You must picture me alone in that room in Magdalen, night after night, feeling, whenever my mind lifted even for a second from my work, the steady, unrelenting approach of Him whom I so earnestly desired not to meet.  That which I greatly feared had at last come upon me.  In the Trinity Term of 1929 I gave in, and admitted that God was God, and knelt and prayed: perhaps, that night, the most dejected and reluctant convert in all England.

Things like this that shine with sincerity are the reason that I keep forgiving C.S. Lewis when he acts like a jerk.  I mean, you know, this, and the fact that his Narnia books lie permanently at the center of my imagination.  In addition, he says nice things about G.K. Chesterton, and I love, love, love G.K. Chesterton.  I have never reviewed any of his books here, because it would be pointless – I would just keep on putting block quotes around large sections of things he said that delighted me, and I would never be able to say anything about him myself.  Due to his unrelentingly brilliant way with words.
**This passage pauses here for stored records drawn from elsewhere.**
(* ===== verification/Raft.v ===== *)
(** * The Raft engine (libconsensus/raft/RaftEngine.h, RaftEngine.cpp, RaftSealer)

    The members [m_x] of [RaftEngine] are grouped: what elections read ([Election]), the
    timers ([Timing]), the block that waits to be committed ([Pending]), and the rest with
    the members of the base class.  An operation is an [act]: a function on the engine that
    returns or throws, keeping the state reached.  What other modules answer is a
    [RaftEnv]; time points are in nanoseconds; [std::rand] is a stream that the engine
    reads on.  The calls on other modules, the messages taken from the queue,
    the switches between roles and the waking of the sealer are logged.  The loops of the three roles are the program counter [raft_pc]; one [work] is
    one turn of the loop the thread is in. *)
From S2P Require Import Prelude CommonData RLP Crypto BlockHeader TxsParser Block PBFTMsg BlockChain EngineBase RaftMsg.
Local Open Scope Z_scope.

(** ** State and exceptions *)

(** What leaves an operation: an exception, or the use of a null pointer, which ends the
    process. *)
Inductive raft_exn := RaftRLP (e : dev_exn) | RaftBlock (e : eth_exn) | RaftFailed (e : engine_exn) | NullPointer.
(* ===== verification/RaftNet.v ===== *)
(** * A network of Raft nodes

    Nodes joined by a network that keeps every message until it is delivered, in any
    order. *)
From S2P Require Import Prelude CommonData RLP Crypto BlockHeader TxsParser Block PBFTMsg BlockChain EngineBase RaftMsg Raft.
Local Open Scope Z_scope.

Section net.
Context `{Crypto} {C : Type} `{BlockChainInterface C}.
Context (rand : nat → Z) (decodeTx : bytes → option Transaction) (decodeReceipt : bytes → option TransactionReceipt)
        (executeBlock : Block → BlockHeader → result engine_exn (option Block)).
Abbreviation step := (raft_step rand decodeTx decodeReceipt executeBlock).

(** The nodes by id, and the messages on their way: sender, receiver, bytes. *)
Record Net := mkNet { nt_nodes : gmap Z (RaftNode C); nt_wire : list (Z * Z * bytes) }.
Definition sent (from : Z) (evs : list raft_event) : list (Z * Z * bytes) :=
  mjoin ((λ ev, match ev with RSend to d => [(from, to, d)] | _ => [] end) <$> evs).
Definition node_acts (env : RaftEnv) (id : Z) (i : raft_input) (w : Net) : Net :=
  match nt_nodes w !! id with
  | None => w
  | Some n =>
      let n' := step env i n in
      mkNet (<[id := n']> (nt_nodes w)) (nt_wire w ++ sent id (drop (length (rf_log (rn_engine n))) (rf_log (rn_engine n'))))
  end.
Inductive net_action := Deliver (k : nat) | Act (id : Z) (i : raft_input).
Definition net_step (env : RaftEnv) (a : net_action) (w : Net) : Net :=
  match a with
  | Act id i => match i with InRecv _ _ _ => w | _ => node_acts env id i w end
  | Deliver k =>
      match nt_wire w !! k with
      | None => w
      | Some (from, to, d) => node_acts env to (InRecv from EmptyString d) (mkNet (nt_nodes w) (delete k (nt_wire w)))
      end
  end.
Definition net_run (l : list (RaftEnv * net_action)) (w : Net) : Net := foldl (λ w a, net_step a.1 a.2 w) w l.
End net.

(** ** Three honest nodes

    A network of three sealers, each started with the genesis block. *)
#[local] Existing Instance toyCrypto.
#[local] Instance raftChain : BlockChainInterface BlockChainImp := @chain_interface toyCrypto (λ _, false).
Definition raftDecodeTx (d : bytes) : option Transaction := Some (mkTx (Hash d) 0 d).
Definition raftExecute (b : Block) (parent : BlockHeader) : result engine_exn (option Block) := Ok (Some b).
Definition raftIds : list Z := [3; 5; 7].
Definition raftEnv (id t : Z) : RaftEnv := mkRaftEnv false (filter (λ n, n ≠ id) raftIds) (t * 1000000) 0 (sampleLedger raftIds) true.
Definition raftEngine (k : Z) : RaftEngineOf Z BlockChainImp :=
  mkRaftEngine (@newBase toyCrypto 0 k []) (mkElection EN_STATE_FOLLOWER 0 0 InvalidIndex 0 0 0)
    (mkTiming 0 100 200 0 0 0 0 0 0 0 0 0 0) (mkPending emptyBlock 0 false false ∅) ∅ [] 0 0
    (@genesisChain toyCrypto sampleGenesis) 0 [].
Abbreviation sstep := (raft_step (λ _, 0) raftDecodeTx (λ _, None) raftExecute).
Definition raftStart (k : Z) : RaftNode BlockChainImp :=
  sstep (raftEnv k 0) (InReport sampleGenesis) (mkNode (initRaftEnv (λ _, 0) (raftEnv k 0) (raftEngine k)).1 PcOuter SealerIdle).
Definition raftNet : Net := mkNet (list_to_map ((λ k, (k, raftStart k)) <$> raftIds)) [].
Definition works (id : Z) (ts : list Z) : list (RaftEnv * net_action) := (λ t, (raftEnv id t, Act id InWork)) <$> ts.
Definition delivered (k : nat) : list (RaftEnv * net_action) := [(raftEnv 0 0, Deliver k)].
(** Nodes 3 and 7 campaign for term 1; node 5 answers node 3 that it is its first request,
    and votes for node 7, but this vote is slow.  Both campaigns end, and both nodes start
    one for term 2.  Node 5 votes for node 3 in term 2; node 7 receives the vote of term 1
    and counts it. *)
Definition election : list (RaftEnv * net_action) :=
  works 3 [1] ++ works 5 [1] ++ works 7 [1]
  ++ works 3 [101; 101] ++ works 7 [101; 101]
  ++ delivered 0 ++ works 5 [2]
  ++ delivered 2 ++ works 5 [3]
  ++ delivered 1 ++ works 3 [102]
  ++ delivered 0 ++ works 7 [102]
  ++ delivered 0 ++ works 3 [103]
  ++ delivered 2 ++ works 3 [104]
  ++ delivered 1 ++ works 7 [103]
  ++ works 3 [202; 202] ++ works 7 [202; 202]
  ++ delivered 1 ++ works 5 [4; 5]
  ++ delivered 4 ++ works 3 [203; 203]
  ++ delivered 0 ++ works 7 [203; 203].
Abbreviation srun := (net_run (λ _, 0) raftDecodeTx (λ _, None) raftExecute).
Definition proposal (t : Z) : Block := set_b_transactions [mkTx 7 0 [byte.of_Z 1]] (set_b_header (setTimestamp t (setSealerList raftIds (b_header sampleNext))) sampleNext).
Definition acts (id t : Z) (i : raft_input) : list (RaftEnv * net_action) := [(raftEnv id t, Act id i)].
(** Each leader then seals a block, and node 5 acknowledges both. *)
Definition fork : list (RaftEnv * net_action) :=
  works 3 [230] ++ works 7 [230]
  ++ delivered 3 ++ works 5 [6; 7] ++ delivered 6 ++ works 3 [231]
  ++ delivered 5 ++ works 5 [8] ++ delivered 5 ++ works 7 [231]
  ++ acts 3 232 (InSeal (proposal 2000)) ++ works 3 [260] ++ delivered 5 ++ works 5 [9] ++ delivered 6 ++ works 3 [261] ++ acts 3 262 InWake
  ++ acts 7 262 (InSeal (proposal 3000)) ++ works 7 [290] ++ delivered 7 ++ works 5 [10] ++ delivered 7 ++ works 7 [291] ++ acts 7 292 InWake.
Definition node_view {A} (f : RaftEngineOf Z BlockChainImp → A) (id : Z) (w : Net) : option A := (λ n, f (rn_engine n)) <$> nt_nodes w !! id.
“The Problem of Susan”, Neil Gaiman

While I’m in a talking-about-C.S.-Lewis groove, I might as well review this short story.  I reread it yesterday because I was thinking a lot about C.S. Lewis and Aslan and God, and leaving Susan behind when everyone heads into Aslan’s country.  And here’s what I came out of it with: This story hurts my feelings.  On C.S. Lewis’s behalf, my feelings are hurt by this story.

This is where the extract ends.